What you will do
What lines in the material hold the string "split"? Return every one of them.

Excerpted data

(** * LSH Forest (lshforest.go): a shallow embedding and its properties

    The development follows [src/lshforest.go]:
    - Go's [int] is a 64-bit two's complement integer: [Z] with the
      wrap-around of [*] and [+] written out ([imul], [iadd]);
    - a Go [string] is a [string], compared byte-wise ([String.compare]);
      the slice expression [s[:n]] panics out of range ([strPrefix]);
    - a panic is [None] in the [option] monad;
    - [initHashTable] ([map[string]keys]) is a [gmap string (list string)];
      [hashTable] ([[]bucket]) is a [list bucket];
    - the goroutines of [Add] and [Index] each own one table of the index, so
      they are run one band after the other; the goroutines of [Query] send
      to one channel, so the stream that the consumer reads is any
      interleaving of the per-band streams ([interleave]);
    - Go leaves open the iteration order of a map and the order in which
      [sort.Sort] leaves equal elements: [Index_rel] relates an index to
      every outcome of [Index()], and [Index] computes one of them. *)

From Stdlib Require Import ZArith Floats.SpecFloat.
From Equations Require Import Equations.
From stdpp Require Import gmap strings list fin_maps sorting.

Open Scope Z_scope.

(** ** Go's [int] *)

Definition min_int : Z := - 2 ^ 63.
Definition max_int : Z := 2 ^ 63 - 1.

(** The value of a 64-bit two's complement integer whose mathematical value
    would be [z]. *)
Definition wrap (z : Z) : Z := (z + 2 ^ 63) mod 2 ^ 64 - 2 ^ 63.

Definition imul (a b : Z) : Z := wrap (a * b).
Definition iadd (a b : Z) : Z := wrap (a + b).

--

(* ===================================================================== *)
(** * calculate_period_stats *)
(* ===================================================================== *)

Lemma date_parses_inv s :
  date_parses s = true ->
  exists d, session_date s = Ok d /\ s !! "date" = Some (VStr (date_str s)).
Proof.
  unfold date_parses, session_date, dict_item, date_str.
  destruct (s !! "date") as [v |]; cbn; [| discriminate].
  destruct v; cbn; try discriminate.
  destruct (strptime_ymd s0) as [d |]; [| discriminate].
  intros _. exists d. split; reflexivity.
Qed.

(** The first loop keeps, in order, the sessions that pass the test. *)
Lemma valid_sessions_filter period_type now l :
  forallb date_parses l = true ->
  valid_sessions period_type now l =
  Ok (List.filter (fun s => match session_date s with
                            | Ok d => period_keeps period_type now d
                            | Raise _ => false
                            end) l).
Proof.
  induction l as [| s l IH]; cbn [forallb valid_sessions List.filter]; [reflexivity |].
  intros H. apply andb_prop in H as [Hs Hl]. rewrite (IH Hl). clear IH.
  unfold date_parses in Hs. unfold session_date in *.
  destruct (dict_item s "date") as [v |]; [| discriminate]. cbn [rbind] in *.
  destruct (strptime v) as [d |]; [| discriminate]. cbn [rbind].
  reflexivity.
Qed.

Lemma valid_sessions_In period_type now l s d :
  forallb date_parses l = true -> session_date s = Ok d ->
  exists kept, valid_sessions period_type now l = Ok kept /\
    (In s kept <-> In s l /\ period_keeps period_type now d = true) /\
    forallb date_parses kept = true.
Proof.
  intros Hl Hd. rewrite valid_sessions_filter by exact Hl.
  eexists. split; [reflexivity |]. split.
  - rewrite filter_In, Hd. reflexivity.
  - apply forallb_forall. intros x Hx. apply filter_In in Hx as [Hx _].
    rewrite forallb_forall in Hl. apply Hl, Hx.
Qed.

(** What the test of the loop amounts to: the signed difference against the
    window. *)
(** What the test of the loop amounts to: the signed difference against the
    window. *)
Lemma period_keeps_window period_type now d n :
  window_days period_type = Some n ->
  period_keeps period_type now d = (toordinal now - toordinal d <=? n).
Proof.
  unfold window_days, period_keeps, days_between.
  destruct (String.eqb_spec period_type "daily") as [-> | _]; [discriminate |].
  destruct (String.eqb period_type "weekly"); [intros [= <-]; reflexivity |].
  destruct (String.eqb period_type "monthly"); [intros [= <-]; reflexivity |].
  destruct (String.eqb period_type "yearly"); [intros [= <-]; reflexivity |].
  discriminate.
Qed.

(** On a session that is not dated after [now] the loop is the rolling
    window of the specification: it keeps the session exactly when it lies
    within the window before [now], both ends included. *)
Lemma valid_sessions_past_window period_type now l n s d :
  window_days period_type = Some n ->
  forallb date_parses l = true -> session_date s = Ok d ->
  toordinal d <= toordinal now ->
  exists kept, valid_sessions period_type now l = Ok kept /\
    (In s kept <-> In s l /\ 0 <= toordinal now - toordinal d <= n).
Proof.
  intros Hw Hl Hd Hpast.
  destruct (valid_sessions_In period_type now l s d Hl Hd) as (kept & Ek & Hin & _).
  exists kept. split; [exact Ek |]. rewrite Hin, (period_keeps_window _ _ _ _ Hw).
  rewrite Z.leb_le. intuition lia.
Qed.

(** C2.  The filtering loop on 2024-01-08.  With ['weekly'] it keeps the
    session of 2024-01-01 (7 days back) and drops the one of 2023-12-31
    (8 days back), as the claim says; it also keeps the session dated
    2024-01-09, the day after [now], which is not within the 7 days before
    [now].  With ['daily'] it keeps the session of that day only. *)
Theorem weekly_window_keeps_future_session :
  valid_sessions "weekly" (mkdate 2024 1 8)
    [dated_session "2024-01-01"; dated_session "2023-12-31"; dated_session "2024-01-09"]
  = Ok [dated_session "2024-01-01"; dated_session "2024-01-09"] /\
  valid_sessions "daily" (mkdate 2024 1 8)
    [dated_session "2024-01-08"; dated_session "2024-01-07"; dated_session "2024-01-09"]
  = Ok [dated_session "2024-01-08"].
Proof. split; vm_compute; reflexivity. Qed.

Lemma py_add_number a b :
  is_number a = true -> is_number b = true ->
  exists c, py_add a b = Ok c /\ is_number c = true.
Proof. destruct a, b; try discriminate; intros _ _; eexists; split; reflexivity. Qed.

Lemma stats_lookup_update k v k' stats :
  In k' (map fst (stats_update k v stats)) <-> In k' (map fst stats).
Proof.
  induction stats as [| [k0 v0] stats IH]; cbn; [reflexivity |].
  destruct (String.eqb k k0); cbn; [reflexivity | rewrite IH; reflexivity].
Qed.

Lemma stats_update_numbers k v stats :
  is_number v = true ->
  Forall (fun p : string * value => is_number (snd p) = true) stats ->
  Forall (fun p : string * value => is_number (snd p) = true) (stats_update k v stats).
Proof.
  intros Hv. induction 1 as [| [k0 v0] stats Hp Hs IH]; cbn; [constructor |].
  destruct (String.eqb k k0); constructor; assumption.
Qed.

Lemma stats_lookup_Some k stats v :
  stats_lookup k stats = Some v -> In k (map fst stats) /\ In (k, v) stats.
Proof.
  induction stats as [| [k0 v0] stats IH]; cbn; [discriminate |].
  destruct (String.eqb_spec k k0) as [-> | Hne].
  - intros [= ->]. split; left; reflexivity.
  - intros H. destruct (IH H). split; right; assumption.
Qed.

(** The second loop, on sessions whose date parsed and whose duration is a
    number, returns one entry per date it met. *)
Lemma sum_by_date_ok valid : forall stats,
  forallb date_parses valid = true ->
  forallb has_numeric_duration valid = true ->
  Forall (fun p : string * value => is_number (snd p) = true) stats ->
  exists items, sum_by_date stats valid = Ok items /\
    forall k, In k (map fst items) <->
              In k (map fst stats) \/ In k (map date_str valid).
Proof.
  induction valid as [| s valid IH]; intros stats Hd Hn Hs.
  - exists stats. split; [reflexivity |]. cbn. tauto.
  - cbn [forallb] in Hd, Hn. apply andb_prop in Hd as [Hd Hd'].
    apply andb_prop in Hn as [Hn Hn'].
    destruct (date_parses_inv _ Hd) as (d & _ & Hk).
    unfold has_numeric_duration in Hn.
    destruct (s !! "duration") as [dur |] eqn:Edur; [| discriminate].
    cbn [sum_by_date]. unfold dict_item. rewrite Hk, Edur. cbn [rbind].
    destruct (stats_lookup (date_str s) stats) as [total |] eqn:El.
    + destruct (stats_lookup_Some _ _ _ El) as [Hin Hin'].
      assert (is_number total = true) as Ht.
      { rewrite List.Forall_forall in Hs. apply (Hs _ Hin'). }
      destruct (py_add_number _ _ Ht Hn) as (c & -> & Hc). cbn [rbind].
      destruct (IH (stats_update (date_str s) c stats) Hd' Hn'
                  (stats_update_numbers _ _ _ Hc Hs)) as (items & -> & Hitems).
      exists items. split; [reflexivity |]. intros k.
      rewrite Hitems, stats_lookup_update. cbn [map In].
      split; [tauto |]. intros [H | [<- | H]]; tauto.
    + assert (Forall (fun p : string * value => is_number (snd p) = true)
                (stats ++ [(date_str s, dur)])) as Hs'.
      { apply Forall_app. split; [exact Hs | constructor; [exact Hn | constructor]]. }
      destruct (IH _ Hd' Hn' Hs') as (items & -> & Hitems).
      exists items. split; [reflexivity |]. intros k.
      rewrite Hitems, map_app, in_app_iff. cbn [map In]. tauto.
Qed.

Answer to the problem
  intros _. exists d. split; reflexivity.
  eexists. split; [reflexivity |]. split.
  exists kept. split; [exact Ek |]. rewrite Hin, (period_keeps_window _ _ _ _ Hw).
Proof. split; vm_compute; reflexivity. Qed.
Proof. destruct a, b; try discriminate; intros _ _; eexists; split; reflexivity. Qed.
  - intros [= ->]. split; left; reflexivity.
  - intros H. destruct (IH H). split; right; assumption.
  - exists stats. split; [reflexivity |]. cbn. tauto.
      exists items. split; [reflexivity |]. intros k.
      split; [tauto |]. intros [H | [<- | H]]; tauto.
      { apply Forall_app. split; [exact Hs | constructor; [exact Hn | constructor]]. }
      exists items. split; [reflexivity |]. intros k.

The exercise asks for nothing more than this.